1. Name and Address of Company

Goldgroup Mining Inc. (“ Goldgroup ” or the “ Company ”) Suite 1201, 1166 Alberni Street Vancouver, BC V6E 3Z3

2. Date of Material Change

August 31, 2020

3. News Release

A press release was disseminated on August 31, 2020 via Globe Newswire.

4. Summary of Material Change

The Company completed a non-brokered private placement of 26,666,667 units of the Company (“ Units ”) at $0.03 per Unit for aggregate gross proceeds of approximately $800,000.

5.1 [Full Description of Material Change ]

The Company completed a non-brokered private placement of 26,666,667 Units at $0.03 per Unit for aggregate gross proceeds of approximately $800,000 (the “ Offering ”). Each Unit consists of one common share of the Company (a “ Share ”) and one-half of one common share purchase warrant (each whole warrant, a “ Warrant ”), with Warrant exercisable to purchase one Share at a price of $0.06 per Share until August 31, 2022.

All securities issued in connection with the Offering are subject to a statutory four-month hold period expiring January 1, 2021. The Offering is subject to final Toronto Stock Exchange approval.

Javier Reyes and Corry Silbernagel, directors of the Company, subscribed for an aggregate of 11,273,300 Units under the Offering for gross proceeds of $338,199. As a result, the Private Placement is a related party transaction (as defined under Multilateral Instrument 61-101 Protection of Minority Security Holders in Special Transactions (“ MI 61-101 ”)). The Company relied upon the exemptions from security holder approval and formal valuation requirements in sections 5.5(a) and 5.7(1)(a) of MI 61-101 [Fair Market Value Not More Than 25 Per Cent of Market Capitalization], as neither the fair market value of the Units nor the consideration paid for the Units by Messrs. Reyes and Silbernagel exceeds 25% of the Company’s market capitalization, as calculated in accordance with MI 61-101.

No commissions or finder fees were payable in connection with the Offering. The proceeds from the Offering will be used to maintain the Company’s existing operations and general working capital requirements.
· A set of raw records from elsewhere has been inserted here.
(** * OCS2: the double integrator example and the settings of the DDP solver

    A shallow embedding of

    - the class [DoubleIntegratorDynamics] of
      [ocs2_double_integrator_example/dynamics/DoubleIntegratorDynamics.h]:
      its constructor, [clone] and [computeFlowMap];
    - the structure [DDP_Settings]: its members with their initialisers, and
      [loadSettings];

    and the statements proved about them.  The solver that the settings
    configure is not part of the sources.  Where a statement is about the
    solver (the penalty of the state-only constraints, the handling of these
    constraints, the check of the backward pass, the step size control of
    the rollout), the part of the solver it is about is defined from the
    specification; each such definition says so.

    Numbers.  In the dynamics a C++ [double] is a number of the binary64
    format of IEEE 754: Rocq's primitive [float], whose operations are those
    of the processor, so that rounding, overflow, underflow, the infinities,
    the two zeros and NaN are the ones of the code.  What holds of all
    doubles is proved from the specification of these operations
    ([Prim2SF], [mul_spec], [add_spec], [div_spec]).  A member of
    [DDP_Settings] that is a [double] is only stored and read back by the
    code under study; it holds the number that is written in the source or
    in the file, a rational ([Qc], the rationals in lowest terms, so that
    equal numbers are equal terms); the parts of the solver that are defined
    from the specification compute with these numbers, as the formulas of
    the specification do.  [size_t] is [N] and [int] is [Z]; the code does
    no arithmetic on them.

    Layout: the definitions come first, one module for each part of the
    code, then the instances the statements are run on (module [example]),
    then the theorems, one module of facts for each module of definitions. *)

From Stdlib Require Import QArith Qcanon Floats Sorted.
From stdpp Require Import gmap strings list.

Open Scope Qc_scope.

(** * Scalars and fixed-size matrices (what the code takes from Eigen) *)

Module Eigen.
Local Open Scope float_scope.

(** [scalar_t] is [double]: a number of the binary64 format of IEEE 754,
    with the operations of the processor.  [x + y], [x * y] and [x / y]
    round to the nearest number, ties to even; they overflow to an
    infinity, underflow to a subnormal number or a zero, and yield NaN for
    [0 * inf], [inf - inf], [0 / 0] and [inf / inf]; a finite number that
    is not zero, divided by a zero, is an infinity. *)
Definition scalar_t : Type := float.

(** [std::isnormal]: neither zero, subnormal, infinite nor NaN. *)
Definition is_normal (x : scalar_t) : bool :=
  match classify x with
  | PNormal | NNormal => true
  | _ => false
  end.

(** The same value: equal, or zeros of either sign.  For two doubles that
    are not NaN this is what [==] tests. *)
Definition same_value (x y : scalar_t) : Prop :=
  x = y \/ (is_zero x = true /\ is_zero y = true).

(** The fixed-size types of [Dimensions<STATE_DIM_, INPUT_DIM_>].  The
    header that sets the two dimensions is not part of the sources; the
    comma initialisers of the constructor below fix them, [A_] taking four
    coefficients and [B_] two: [STATE_DIM_ = 2] and [INPUT_DIM_ = 1].  A
    matrix is the tuple of its rows. *)
Definition state_vector_t : Type := scalar_t * scalar_t.
Definition input_vector_t : Type := scalar_t.
Definition state_matrix_t : Type := (scalar_t * scalar_t) * (scalar_t * scalar_t).
Definition state_input_matrix_t : Type := scalar_t * scalar_t.

(** [A * x], a 2 x 2 matrix times a 2-vector: each coefficient is the sum of
    the two products of a row with the vector. *)
Definition state_matrix_mul (A : state_matrix_t) (x : state_vector_t) : state_vector_t :=
  let '((a00, a01), (a10, a11)) := A in
  let '(x0, x1) := x in
  (a00 * x0 + a01 * x1, a10 * x0 + a11 * x1).

(** [B * u], a 2 x 1 matrix times a 1-vector. *)
Definition state_input_matrix_mul (B : state_input_matrix_t) (u : input_vector_t)
    : state_vector_t :=
  let '(b0, b1) := B in (b0 * u, b1 * u).

(** [v + w] *)
Definition state_vector_add (v w : state_vector_t) : state_vector_t :=
  (fst v + fst w, snd v + snd w).

End Eigen.

(** * [DoubleIntegratorDynamics] *)

Module double_integrator.
Import Eigen.
Local Open Scope float_scope.

(** The private members [A_] and [B_]. *)
Record DoubleIntegratorDynamics : Type := {
  A_ : state_matrix_t;
  B_ : state_input_matrix_t
}.

(** The constructor, [DoubleIntegratorDynamics(double mass)]:
    [A_ << 0.0, 1.0, 0.0, 0.0;  B_ << 0.0, 1.0 / mass;]
    (the comma initialiser fills a matrix row by row). *)
Definition new (mass : scalar_t) : DoubleIntegratorDynamics :=
  {| A_ := ((0, 1),
            (0, 0));
     B_ := (0,
            1 / mass) |}.

(** [computeFlowMap(time, state, input, stateDerivative)]:
    [stateDerivative = A_ * state + B_ * input].  The result parameter is
    returned. *)
Definition computeFlowMap (self : DoubleIntegratorDynamics)
    (time : scalar_t) (state : state_vector_t) (input : input_vector_t)
    : state_vector_t :=
  state_vector_add (state_matrix_mul (A_ self) state)
                   (state_input_matrix_mul (B_ self) input).

(** [clone()]: a new object that is copy constructed from this one, member
    by member. *)
Definition clone (self : DoubleIntegratorDynamics) : DoubleIntegratorDynamics :=
  {| A_ := A_ self; B_ := B_ self |}.

End double_integrator.

(** * Outcomes and the diagnostic stream *)

Module io.

(** The error taxonomy of the solver. *)
Inductive Error : Type :=
| IntegrationFailure
| NumericalInstability
| ConstraintInfeasible
| ConfigurationError.

(** A call returns a value or throws. *)
Inductive result (A : Type) : Type :=
| Ok (a : A)
| Throw (e : Error).
Arguments Ok {A} a.
Arguments Throw {A} e.

(** A computation that may throw and that writes lines to [std::cerr]:
    its outcome, and the lines written up to the return or the throw. *)
Definition io (A : Type) : Type := result A * list string.

Definition ret {A} (a : A) : io A := (Ok a, []).

Definition bind {A B} (m : io A) (f : A -> io B) : io B :=
  match m with
  | (Ok a, out) => let '(r, out') := f a in (r, out ++ out')
  | (Throw e, out) => (Throw e, out)
  end.

Definition throw {A} (e : Error) : io A := (Throw e, []).

(** [if (verbose) std::cerr << ... ;] *)
Definition print_if (verbose : bool) (lines : list string) : io unit :=
  (Ok tt, if verbose then lines else []).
5.2 [Disclosure for Restructuring Transactions ]

Not Applicable.

6. Reliance on Section 7.1(2) or (3) of National Instrument 51-102

Not Applicable.

7. Omitted Information

None.

8. Executive Officer

The name of the executive officer of the Corporation who is knowledgeable about the material change and this report is:

Anthony Balic, Interim CEO and CFO Telephone: 604-312-1943

9. Date of Report

September 1, 2020.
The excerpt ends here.